**Assigned task**
Reproduce the records below exactly, but only between the lines holding "(** X17: with" and "intros H. injection", inclusive.

[[ Exercise material open ]]

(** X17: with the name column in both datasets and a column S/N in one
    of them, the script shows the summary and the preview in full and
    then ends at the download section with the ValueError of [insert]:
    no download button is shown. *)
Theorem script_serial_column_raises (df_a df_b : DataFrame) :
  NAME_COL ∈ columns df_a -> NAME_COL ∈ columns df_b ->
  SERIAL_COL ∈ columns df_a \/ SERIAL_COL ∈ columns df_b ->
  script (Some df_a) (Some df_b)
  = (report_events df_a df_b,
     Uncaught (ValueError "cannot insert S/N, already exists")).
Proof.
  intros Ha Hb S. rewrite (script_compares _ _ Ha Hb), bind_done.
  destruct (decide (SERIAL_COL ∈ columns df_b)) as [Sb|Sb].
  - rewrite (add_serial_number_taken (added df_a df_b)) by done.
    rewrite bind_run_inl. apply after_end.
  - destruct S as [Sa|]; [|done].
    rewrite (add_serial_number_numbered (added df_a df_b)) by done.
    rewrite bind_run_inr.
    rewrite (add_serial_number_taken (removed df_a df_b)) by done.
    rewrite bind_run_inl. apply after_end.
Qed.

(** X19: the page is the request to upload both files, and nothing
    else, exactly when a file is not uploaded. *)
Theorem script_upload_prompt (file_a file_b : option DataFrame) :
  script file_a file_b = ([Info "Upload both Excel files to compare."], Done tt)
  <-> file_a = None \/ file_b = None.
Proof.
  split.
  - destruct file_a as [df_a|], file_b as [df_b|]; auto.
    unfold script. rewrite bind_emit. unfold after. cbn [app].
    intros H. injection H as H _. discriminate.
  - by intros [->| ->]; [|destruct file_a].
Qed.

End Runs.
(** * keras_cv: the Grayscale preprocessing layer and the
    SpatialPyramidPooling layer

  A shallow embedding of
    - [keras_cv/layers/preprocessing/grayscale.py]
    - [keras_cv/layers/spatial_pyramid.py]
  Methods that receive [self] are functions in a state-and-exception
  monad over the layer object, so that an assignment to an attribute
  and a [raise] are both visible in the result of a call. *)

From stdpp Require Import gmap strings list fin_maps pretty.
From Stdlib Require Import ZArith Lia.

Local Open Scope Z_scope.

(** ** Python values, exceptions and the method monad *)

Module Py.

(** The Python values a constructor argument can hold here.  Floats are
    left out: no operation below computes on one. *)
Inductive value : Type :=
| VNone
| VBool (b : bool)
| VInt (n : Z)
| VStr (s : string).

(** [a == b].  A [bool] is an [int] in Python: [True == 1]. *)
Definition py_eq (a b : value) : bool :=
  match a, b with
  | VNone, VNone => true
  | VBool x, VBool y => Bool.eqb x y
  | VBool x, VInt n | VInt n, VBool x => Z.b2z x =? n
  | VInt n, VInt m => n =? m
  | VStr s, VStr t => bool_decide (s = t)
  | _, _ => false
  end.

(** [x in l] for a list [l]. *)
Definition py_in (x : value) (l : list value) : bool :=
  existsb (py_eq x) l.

[[ Exercise material closed ]]
[[ Exercise material open ]]

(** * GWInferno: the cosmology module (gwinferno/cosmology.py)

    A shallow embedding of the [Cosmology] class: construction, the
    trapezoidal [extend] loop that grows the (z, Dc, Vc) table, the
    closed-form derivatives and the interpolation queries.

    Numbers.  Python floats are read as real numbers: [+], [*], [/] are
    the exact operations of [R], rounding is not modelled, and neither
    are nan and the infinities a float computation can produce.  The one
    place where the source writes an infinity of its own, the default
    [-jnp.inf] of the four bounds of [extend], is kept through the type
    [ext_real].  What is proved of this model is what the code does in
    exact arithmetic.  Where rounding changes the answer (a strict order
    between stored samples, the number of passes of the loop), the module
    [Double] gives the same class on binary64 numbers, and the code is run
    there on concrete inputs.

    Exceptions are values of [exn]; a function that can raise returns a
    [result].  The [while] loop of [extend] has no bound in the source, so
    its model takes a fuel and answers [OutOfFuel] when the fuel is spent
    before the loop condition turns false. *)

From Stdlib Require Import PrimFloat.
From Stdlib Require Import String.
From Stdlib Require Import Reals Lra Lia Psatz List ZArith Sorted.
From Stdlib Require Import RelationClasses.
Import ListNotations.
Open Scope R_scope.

[[ Exercise material closed ]]

**Response below**
(** X17: with the name column in both datasets and a column S/N in one
    of them, the script shows the summary and the preview in full and
    then ends at the download section with the ValueError of [insert]:
    no download button is shown. *)
Theorem script_serial_column_raises (df_a df_b : DataFrame) :
  NAME_COL ∈ columns df_a -> NAME_COL ∈ columns df_b ->
  SERIAL_COL ∈ columns df_a \/ SERIAL_COL ∈ columns df_b ->
  script (Some df_a) (Some df_b)
  = (report_events df_a df_b,
     Uncaught (ValueError "cannot insert S/N, already exists")).
Proof.
  intros Ha Hb S. rewrite (script_compares _ _ Ha Hb), bind_done.
  destruct (decide (SERIAL_COL ∈ columns df_b)) as [Sb|Sb].
  - rewrite (add_serial_number_taken (added df_a df_b)) by done.
    rewrite bind_run_inl. apply after_end.
  - destruct S as [Sa|]; [|done].
    rewrite (add_serial_number_numbered (added df_a df_b)) by done.
    rewrite bind_run_inr.
    rewrite (add_serial_number_taken (removed df_a df_b)) by done.
    rewrite bind_run_inl. apply after_end.
Qed.

(** X19: the page is the request to upload both files, and nothing
    else, exactly when a file is not uploaded. *)
Theorem script_upload_prompt (file_a file_b : option DataFrame) :
  script file_a file_b = ([Info "Upload both Excel files to compare."], Done tt)
  <-> file_a = None \/ file_b = None.
Proof.
  split.
  - destruct file_a as [df_a|], file_b as [df_b|]; auto.
    unfold script. rewrite bind_emit. unfold after. cbn [app].
    intros H. injection H as H _. discriminate.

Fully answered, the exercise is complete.